Your objective » Only one stretch of the listing below is wanted. Give it again exactly, from the line with "(* ===== verification/Quote.v ===== *)" through the line with "From S2P Require".

Data to examine »

=== Section Start ===

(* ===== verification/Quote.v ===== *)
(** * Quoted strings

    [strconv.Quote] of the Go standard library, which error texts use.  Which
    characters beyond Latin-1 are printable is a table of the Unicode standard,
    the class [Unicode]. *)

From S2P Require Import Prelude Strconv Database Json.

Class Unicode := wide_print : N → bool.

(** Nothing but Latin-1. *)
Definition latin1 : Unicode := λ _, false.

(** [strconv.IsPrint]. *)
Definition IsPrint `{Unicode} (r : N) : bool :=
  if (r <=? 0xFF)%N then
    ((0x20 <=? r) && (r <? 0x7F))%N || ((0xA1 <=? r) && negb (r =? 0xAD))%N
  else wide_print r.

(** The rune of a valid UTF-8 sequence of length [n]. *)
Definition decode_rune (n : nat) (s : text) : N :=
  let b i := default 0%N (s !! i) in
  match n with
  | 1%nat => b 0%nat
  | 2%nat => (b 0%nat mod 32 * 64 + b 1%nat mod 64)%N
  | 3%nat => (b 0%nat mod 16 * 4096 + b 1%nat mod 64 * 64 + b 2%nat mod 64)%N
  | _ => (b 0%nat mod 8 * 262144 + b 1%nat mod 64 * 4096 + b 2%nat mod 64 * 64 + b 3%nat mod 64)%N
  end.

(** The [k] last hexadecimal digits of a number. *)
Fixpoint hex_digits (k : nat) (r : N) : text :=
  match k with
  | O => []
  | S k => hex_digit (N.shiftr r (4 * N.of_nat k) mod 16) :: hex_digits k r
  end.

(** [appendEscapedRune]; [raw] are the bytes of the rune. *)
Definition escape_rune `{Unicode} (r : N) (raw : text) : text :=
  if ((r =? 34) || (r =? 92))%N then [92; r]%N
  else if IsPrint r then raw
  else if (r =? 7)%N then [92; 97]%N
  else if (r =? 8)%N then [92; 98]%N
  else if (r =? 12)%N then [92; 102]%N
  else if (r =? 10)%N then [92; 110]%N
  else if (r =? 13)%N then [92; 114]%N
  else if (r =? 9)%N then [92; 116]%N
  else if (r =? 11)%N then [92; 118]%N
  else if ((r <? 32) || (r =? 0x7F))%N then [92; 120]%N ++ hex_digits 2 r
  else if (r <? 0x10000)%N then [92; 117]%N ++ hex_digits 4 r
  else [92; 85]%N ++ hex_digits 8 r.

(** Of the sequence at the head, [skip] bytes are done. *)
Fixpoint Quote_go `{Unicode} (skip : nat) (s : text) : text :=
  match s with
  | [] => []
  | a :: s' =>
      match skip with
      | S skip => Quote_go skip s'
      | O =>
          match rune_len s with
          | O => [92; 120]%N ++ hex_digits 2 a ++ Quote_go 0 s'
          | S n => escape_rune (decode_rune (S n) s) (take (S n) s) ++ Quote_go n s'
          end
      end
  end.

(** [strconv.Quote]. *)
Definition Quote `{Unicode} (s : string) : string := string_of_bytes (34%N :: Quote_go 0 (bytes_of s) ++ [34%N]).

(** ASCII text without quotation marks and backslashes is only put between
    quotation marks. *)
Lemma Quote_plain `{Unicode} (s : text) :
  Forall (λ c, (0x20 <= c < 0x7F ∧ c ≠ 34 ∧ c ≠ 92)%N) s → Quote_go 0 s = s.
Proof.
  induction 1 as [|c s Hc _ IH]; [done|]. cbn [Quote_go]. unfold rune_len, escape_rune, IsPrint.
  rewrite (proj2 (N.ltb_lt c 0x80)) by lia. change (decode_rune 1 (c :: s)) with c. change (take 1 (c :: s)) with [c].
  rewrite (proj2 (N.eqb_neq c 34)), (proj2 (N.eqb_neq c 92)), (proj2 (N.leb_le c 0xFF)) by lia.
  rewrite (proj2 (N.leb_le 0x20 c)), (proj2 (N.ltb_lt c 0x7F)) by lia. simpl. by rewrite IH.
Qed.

=== Section End ===
=== Section Start ===

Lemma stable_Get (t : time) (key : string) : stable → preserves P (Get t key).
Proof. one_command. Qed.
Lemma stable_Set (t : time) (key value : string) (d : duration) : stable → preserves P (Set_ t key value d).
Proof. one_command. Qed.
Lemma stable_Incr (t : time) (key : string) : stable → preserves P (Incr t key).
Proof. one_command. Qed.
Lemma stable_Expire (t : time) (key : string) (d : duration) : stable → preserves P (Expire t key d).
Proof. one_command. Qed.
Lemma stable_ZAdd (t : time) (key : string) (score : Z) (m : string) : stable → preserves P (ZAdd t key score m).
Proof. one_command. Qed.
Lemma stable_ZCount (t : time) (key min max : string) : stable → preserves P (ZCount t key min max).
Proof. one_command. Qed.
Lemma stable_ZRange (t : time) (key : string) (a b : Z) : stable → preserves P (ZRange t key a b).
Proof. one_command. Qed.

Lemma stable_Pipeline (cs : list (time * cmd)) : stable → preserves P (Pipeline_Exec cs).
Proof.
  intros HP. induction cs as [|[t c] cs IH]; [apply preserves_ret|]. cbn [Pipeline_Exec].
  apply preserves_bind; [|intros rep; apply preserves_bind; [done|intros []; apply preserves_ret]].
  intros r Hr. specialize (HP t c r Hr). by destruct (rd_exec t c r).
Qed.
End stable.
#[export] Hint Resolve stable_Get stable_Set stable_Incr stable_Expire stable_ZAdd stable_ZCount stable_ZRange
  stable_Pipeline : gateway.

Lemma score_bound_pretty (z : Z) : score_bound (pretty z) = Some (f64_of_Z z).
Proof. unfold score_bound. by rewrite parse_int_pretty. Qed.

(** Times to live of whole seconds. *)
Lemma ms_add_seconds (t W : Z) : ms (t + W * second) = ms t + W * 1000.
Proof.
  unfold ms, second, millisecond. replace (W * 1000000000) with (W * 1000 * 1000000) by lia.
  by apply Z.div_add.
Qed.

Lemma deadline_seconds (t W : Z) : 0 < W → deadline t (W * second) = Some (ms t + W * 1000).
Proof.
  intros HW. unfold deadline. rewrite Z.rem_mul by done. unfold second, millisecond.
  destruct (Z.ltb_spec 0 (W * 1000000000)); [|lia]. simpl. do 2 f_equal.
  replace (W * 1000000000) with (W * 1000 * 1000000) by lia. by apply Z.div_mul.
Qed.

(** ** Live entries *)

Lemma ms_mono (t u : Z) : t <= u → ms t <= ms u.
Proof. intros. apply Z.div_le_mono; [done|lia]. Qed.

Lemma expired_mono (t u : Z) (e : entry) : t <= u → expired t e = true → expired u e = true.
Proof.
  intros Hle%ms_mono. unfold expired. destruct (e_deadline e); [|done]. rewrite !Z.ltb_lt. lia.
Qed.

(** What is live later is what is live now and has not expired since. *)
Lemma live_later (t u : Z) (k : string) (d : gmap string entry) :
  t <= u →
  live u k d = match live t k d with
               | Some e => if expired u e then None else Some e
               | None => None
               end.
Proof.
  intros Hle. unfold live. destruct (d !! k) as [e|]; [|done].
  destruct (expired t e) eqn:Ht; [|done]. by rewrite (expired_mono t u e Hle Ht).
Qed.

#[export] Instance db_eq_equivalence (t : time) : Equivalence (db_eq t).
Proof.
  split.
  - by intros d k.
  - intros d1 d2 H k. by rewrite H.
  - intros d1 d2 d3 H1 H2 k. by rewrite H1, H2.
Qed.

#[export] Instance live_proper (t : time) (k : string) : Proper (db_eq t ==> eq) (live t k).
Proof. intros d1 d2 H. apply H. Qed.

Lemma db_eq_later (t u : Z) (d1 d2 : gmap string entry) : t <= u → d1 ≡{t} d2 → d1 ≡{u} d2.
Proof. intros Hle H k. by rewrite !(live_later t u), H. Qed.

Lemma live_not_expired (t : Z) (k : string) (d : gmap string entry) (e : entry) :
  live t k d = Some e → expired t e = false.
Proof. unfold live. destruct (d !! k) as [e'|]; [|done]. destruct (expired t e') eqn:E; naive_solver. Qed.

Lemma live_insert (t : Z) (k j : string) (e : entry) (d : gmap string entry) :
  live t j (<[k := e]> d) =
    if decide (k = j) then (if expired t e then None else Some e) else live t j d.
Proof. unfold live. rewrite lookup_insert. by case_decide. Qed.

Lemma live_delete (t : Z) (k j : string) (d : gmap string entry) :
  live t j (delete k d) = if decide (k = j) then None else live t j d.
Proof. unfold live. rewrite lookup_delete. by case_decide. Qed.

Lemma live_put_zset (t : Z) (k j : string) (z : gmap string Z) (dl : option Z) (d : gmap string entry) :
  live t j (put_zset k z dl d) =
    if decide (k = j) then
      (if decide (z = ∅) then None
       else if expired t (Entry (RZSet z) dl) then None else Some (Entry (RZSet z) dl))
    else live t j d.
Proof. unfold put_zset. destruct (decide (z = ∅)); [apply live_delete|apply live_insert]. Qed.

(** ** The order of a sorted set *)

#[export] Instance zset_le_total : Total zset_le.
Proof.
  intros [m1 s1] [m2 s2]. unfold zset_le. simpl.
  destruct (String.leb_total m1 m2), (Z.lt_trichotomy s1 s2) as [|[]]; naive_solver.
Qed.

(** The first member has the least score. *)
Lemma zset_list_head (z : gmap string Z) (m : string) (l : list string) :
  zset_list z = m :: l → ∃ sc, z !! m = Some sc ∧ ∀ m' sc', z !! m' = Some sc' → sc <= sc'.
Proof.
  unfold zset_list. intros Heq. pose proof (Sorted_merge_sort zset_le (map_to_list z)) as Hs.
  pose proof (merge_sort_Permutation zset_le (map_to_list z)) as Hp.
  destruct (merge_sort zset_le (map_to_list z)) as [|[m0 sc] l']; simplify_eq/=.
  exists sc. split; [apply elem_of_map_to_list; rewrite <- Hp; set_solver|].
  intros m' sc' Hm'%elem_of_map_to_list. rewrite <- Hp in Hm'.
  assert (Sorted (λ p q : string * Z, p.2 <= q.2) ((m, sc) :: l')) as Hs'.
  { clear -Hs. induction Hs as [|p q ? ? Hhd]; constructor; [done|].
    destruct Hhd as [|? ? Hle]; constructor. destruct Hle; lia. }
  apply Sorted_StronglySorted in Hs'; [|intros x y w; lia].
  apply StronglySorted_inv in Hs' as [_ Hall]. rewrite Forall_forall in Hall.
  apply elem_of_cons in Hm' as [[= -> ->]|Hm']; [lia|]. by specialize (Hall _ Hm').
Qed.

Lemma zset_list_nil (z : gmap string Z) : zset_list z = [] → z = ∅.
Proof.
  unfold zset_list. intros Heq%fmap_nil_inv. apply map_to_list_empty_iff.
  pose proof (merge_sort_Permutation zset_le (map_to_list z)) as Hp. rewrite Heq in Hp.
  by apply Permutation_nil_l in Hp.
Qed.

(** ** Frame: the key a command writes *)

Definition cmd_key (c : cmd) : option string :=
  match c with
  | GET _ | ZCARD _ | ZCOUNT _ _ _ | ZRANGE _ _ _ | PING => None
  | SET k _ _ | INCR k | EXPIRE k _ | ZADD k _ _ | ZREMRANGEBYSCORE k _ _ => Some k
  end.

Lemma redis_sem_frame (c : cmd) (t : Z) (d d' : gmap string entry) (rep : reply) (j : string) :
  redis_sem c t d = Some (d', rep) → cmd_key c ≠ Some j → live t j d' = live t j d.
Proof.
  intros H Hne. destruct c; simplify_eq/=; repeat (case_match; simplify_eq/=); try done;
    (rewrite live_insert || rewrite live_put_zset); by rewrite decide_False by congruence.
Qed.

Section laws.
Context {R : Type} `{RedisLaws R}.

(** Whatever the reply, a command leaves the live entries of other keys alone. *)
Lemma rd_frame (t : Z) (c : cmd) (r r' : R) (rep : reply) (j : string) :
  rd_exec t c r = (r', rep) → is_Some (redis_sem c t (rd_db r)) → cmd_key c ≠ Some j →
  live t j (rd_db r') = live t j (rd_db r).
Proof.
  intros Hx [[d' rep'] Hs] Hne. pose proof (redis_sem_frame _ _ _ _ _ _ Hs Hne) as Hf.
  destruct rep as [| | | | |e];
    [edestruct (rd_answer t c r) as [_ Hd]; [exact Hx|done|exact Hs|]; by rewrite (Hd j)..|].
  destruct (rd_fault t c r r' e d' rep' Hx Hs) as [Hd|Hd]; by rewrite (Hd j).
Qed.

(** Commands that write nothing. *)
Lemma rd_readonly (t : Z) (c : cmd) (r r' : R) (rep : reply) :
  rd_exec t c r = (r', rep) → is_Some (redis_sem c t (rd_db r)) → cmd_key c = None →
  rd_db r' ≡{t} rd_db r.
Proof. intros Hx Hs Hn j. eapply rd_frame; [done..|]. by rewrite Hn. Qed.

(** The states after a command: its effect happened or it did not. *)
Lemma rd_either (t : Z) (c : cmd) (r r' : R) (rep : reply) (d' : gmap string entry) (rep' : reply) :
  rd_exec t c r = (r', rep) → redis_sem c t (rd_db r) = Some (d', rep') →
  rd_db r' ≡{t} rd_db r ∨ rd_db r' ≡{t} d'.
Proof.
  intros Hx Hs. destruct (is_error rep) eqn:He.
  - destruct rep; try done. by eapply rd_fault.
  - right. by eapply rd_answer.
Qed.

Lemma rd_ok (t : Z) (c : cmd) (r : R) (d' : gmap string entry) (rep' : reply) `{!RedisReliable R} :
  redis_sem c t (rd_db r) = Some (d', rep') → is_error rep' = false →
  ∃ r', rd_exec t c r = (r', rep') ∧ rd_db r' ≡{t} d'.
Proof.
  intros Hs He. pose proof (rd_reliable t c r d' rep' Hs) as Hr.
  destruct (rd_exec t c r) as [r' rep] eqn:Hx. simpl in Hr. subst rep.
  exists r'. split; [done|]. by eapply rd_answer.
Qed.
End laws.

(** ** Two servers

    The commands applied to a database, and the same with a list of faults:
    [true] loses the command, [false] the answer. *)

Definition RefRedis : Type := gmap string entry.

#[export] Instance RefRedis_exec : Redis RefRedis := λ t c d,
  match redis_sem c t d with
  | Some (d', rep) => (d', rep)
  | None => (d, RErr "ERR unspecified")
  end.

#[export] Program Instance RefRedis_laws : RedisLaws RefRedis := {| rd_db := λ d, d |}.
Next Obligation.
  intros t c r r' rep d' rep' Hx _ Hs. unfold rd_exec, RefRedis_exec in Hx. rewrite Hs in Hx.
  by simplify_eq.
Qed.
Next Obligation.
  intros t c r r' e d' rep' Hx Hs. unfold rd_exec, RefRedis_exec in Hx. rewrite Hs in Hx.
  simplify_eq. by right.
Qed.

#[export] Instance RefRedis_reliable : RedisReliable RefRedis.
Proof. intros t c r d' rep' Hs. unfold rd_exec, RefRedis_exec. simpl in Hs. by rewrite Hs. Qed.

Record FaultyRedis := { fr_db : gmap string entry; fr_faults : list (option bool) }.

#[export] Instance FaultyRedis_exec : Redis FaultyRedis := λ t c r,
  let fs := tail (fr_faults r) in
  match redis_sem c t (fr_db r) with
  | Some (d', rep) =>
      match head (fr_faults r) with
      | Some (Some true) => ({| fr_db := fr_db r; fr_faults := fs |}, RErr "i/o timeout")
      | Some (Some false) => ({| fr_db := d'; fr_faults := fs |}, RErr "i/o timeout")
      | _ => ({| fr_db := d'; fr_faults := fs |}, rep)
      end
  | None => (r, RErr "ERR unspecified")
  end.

=== Section End ===

Solution to the exercise »
(* ===== verification/Quote.v ===== *)
(** * Quoted strings

    [strconv.Quote] of the Go standard library, which error texts use.  Which
    characters beyond Latin-1 are printable is a table of the Unicode standard,
    the class [Unicode]. *)

From S2P Require Import Prelude Strconv Database Json.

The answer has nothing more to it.